If there is one thing that is severely lacking in this world, it is assholes.  The planet on which we live is teeming with selfless, generous do-gooders and it is, frankly, quite nauseating.  In the spirit of fighting for the underdog, Bad Advice Lady, in conjunction with the Royal Society of Douchebags brings to you…

How to Be an Asshole: 101 Ways to Play Up Your Douchebaggery

1) When you are talking to people, tilt your chin up a bit so that you are looking down your nose at them.

2) Interject your opinion into every conversation, beginning with the statement: “Oh, really?”

3) Cock your eyebrow– just one– at people when they talk to you.

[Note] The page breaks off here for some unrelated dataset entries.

(** ** The shape of a run of ota_task *)

Section Shape.
Context `{Headers}.
Variable E : env.
Variables N D : Z.
Hypothesis N_range : 0 < N < UINT32_MOD.

Lemma join_events_failed_attempts (n : nat) :
  forall c, forallb is_join_event (failed_attempts E D c n) = true.
Proof.
  induction n as [|n IH]; intros c; [reflexivity|].
  rewrite failed_attempts_S, forallb_app, IH. reflexivity.
Qed.

Lemma occurs_after_join (p : event -> bool) (evs rest : list event) :
  (forall e, p e = true -> is_stage_event e = true) ->
  forallb is_join_event evs = true ->
  occurs p (evs ++ rest) = occurs p rest.
Proof.
  intros Hp Hevs. unfold occurs. rewrite existsb_app.
  replace (existsb p evs) with false; [reflexivity|].
  symmetry. induction evs as [|e evs IH]; [reflexivity|].
  cbn in Hevs. apply andb_true_iff in Hevs as [He Hevs].
  cbn. rewrite IH by assumption.
  destruct (p e) eqn:Hpe; [|reflexivity].
  apply Hp in Hpe. destruct e; discriminate.
Qed.

Lemma join_succeeds_not_exhausted (c n : nat) :
  join_succeeds E c n -> join_exhausted E c n -> False.
Proof.
  intros (k & Hk & _ & Hok) Hall. exact (Hall k Hk Hok).
Qed.

(** Every run: the join either uses up its attempts, and the task halts
    after one more line, or succeeds, and the later stages follow. *)
Lemma ota_task_shape (w : world) :
  let joined := events_of (connect_to_wifi_ap_with E N D) w in
  let out := fst (ota_task_with E N D w) in
  let tr := events_of (ota_task_with E N D) w in
  forallb is_join_event joined = true /\
  ((exists r, fst (connect_to_wifi_ap_with E N D w) = Ret r /\
              r <> CY_RSLT_SUCCESS /\
              join_exhausted E (connect_calls w) (Z.to_nat N) /\
              out = Halted /\
              tr = joined ++ [Call_printf msg_wifi_failed []])
   \/
   (fst (connect_to_wifi_ap_with E N D w) = Ret CY_RSLT_SUCCESS /\
    join_succeeds E (connect_calls w) (Z.to_nat N) /\
    ((IotSdk_Init_result E = false /\ out = Halted /\
      tr = joined ++ [Call_IotSdk_Init; Call_printf msg_sdk_failed []])
     \/
     (IotSdk_Init_result E = true /\
      IotNetworkSecureSockets_Init_result E <> IOT_NETWORK_SUCCESS /\
      out = Halted /\
      tr = joined ++ [Call_IotSdk_Init; Call_IotNetworkSecureSockets_Init;
                      Call_printf msg_sockets_failed []])
     \/
     (IotSdk_Init_result E = true /\
      IotNetworkSecureSockets_Init_result E = IOT_NETWORK_SUCCESS /\
      IotMqtt_Init_result E <> IOT_MQTT_SUCCESS /\
      out = Halted /\
      tr = joined ++ [Call_IotSdk_Init; Call_IotNetworkSecureSockets_Init;
                      Call_IotMqtt_Init; Call_printf msg_mqtt_failed []])
     \/
     (IotSdk_Init_result E = true /\
      IotNetworkSecureSockets_Init_result E = IOT_NETWORK_SUCCESS /\
      IotMqtt_Init_result E = IOT_MQTT_SUCCESS /\
      agent_start_code E w <> CY_RSLT_SUCCESS /\
      out = Halted /\
      tr = joined ++ [Call_IotSdk_Init; Call_IotNetworkSecureSockets_Init;
                      Call_IotMqtt_Init; agent_start_event w;
                      Call_printf msg_agent_failed []])
     \/
     (IotSdk_Init_result E = true /\
      IotNetworkSecureSockets_Init_result E = IOT_NETWORK_SUCCESS /\
      IotMqtt_Init_result E = IOT_MQTT_SUCCESS /\
      agent_start_code E w = CY_RSLT_SUCCESS /\
      out = Suspended /\
      tr = joined ++ [Call_IotSdk_Init; Call_IotNetworkSecureSockets_Init;
                      Call_IotMqtt_Init; agent_start_event w;
                      Call_vTaskSuspend NULL])))).
Proof.
  intros joined out tr. destruct N_range as [Hpos Hmax].
  destruct (join_cases E (connect_calls w) (Z.to_nat N)) as [(k & Hk & Hs)|Hall].
  - pose proof (connect_first_success E N D Hmax k w ltac:(lia) Hs) as Hc.
    assert (Hj : joined = wcm_init_event
               :: failed_attempts E D (connect_calls w) k ++ good_attempt)
      by (subst joined; eapply events_of_advance; exact Hc).
    split.
    + rewrite Hj. cbn [forallb wcm_init_event is_join_event andb].
      now rewrite forallb_app, join_events_failed_attempts.
    + right. split; [now rewrite Hc|]. split; [now exists k|].
      rewrite Hj. exact (ota_task_after_join E N D w _ _ Hc).
  - pose proof (connect_all_fail E N D Hmax w ltac:(lia) Hall) as Hc.
    assert (Hj : joined = wcm_init_event
               :: failed_attempts E D (connect_calls w) (Z.to_nat N)
               ++ [Call_printf fmt_exceeded []])
      by (subst joined; eapply events_of_advance; exact Hc).
    split.
    + rewrite Hj. cbn [forallb wcm_init_event is_join_event andb].
      now rewrite forallb_app, join_events_failed_attempts.
    + left. destruct (Z.to_nat N) as [|m] eqn:Hm; [lia|].
      cbn [last_result] in Hc.
      assert (Hlast : connect_ap_result E (connect_calls w + m) <> CY_RSLT_SUCCESS)
        by (apply Hall; lia).
      destruct (ota_task_join_failed E N D w _ _ _ Hc Hlast) as [Hout Htr].
      eexists. split; [now rewrite Hc|]. split; [exact Hlast|].
      split; [exact Hall|]. split; [exact Hout|]. now rewrite Hj.
Qed.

4) Offer unsolicited advice.

5) Give people the cold shoulder when they don’t follow your unsolicited advice.

6) Start rumors about people.

7) Feed others’ rumors about people.

8) When confronted by the victim of your rumors, laugh at them and say: “I have better things to do than talk about you…”

9) Then, go tell all your friends how you stood up to the victim.

10) When you get caught in a lie… deny, deny, deny!

11) Shift the blame.

12) When people get emotional, snicker.

13) Roll your eyes when people show their sensitive side.

14) Send phone calls to voice mail, then don’t check the message.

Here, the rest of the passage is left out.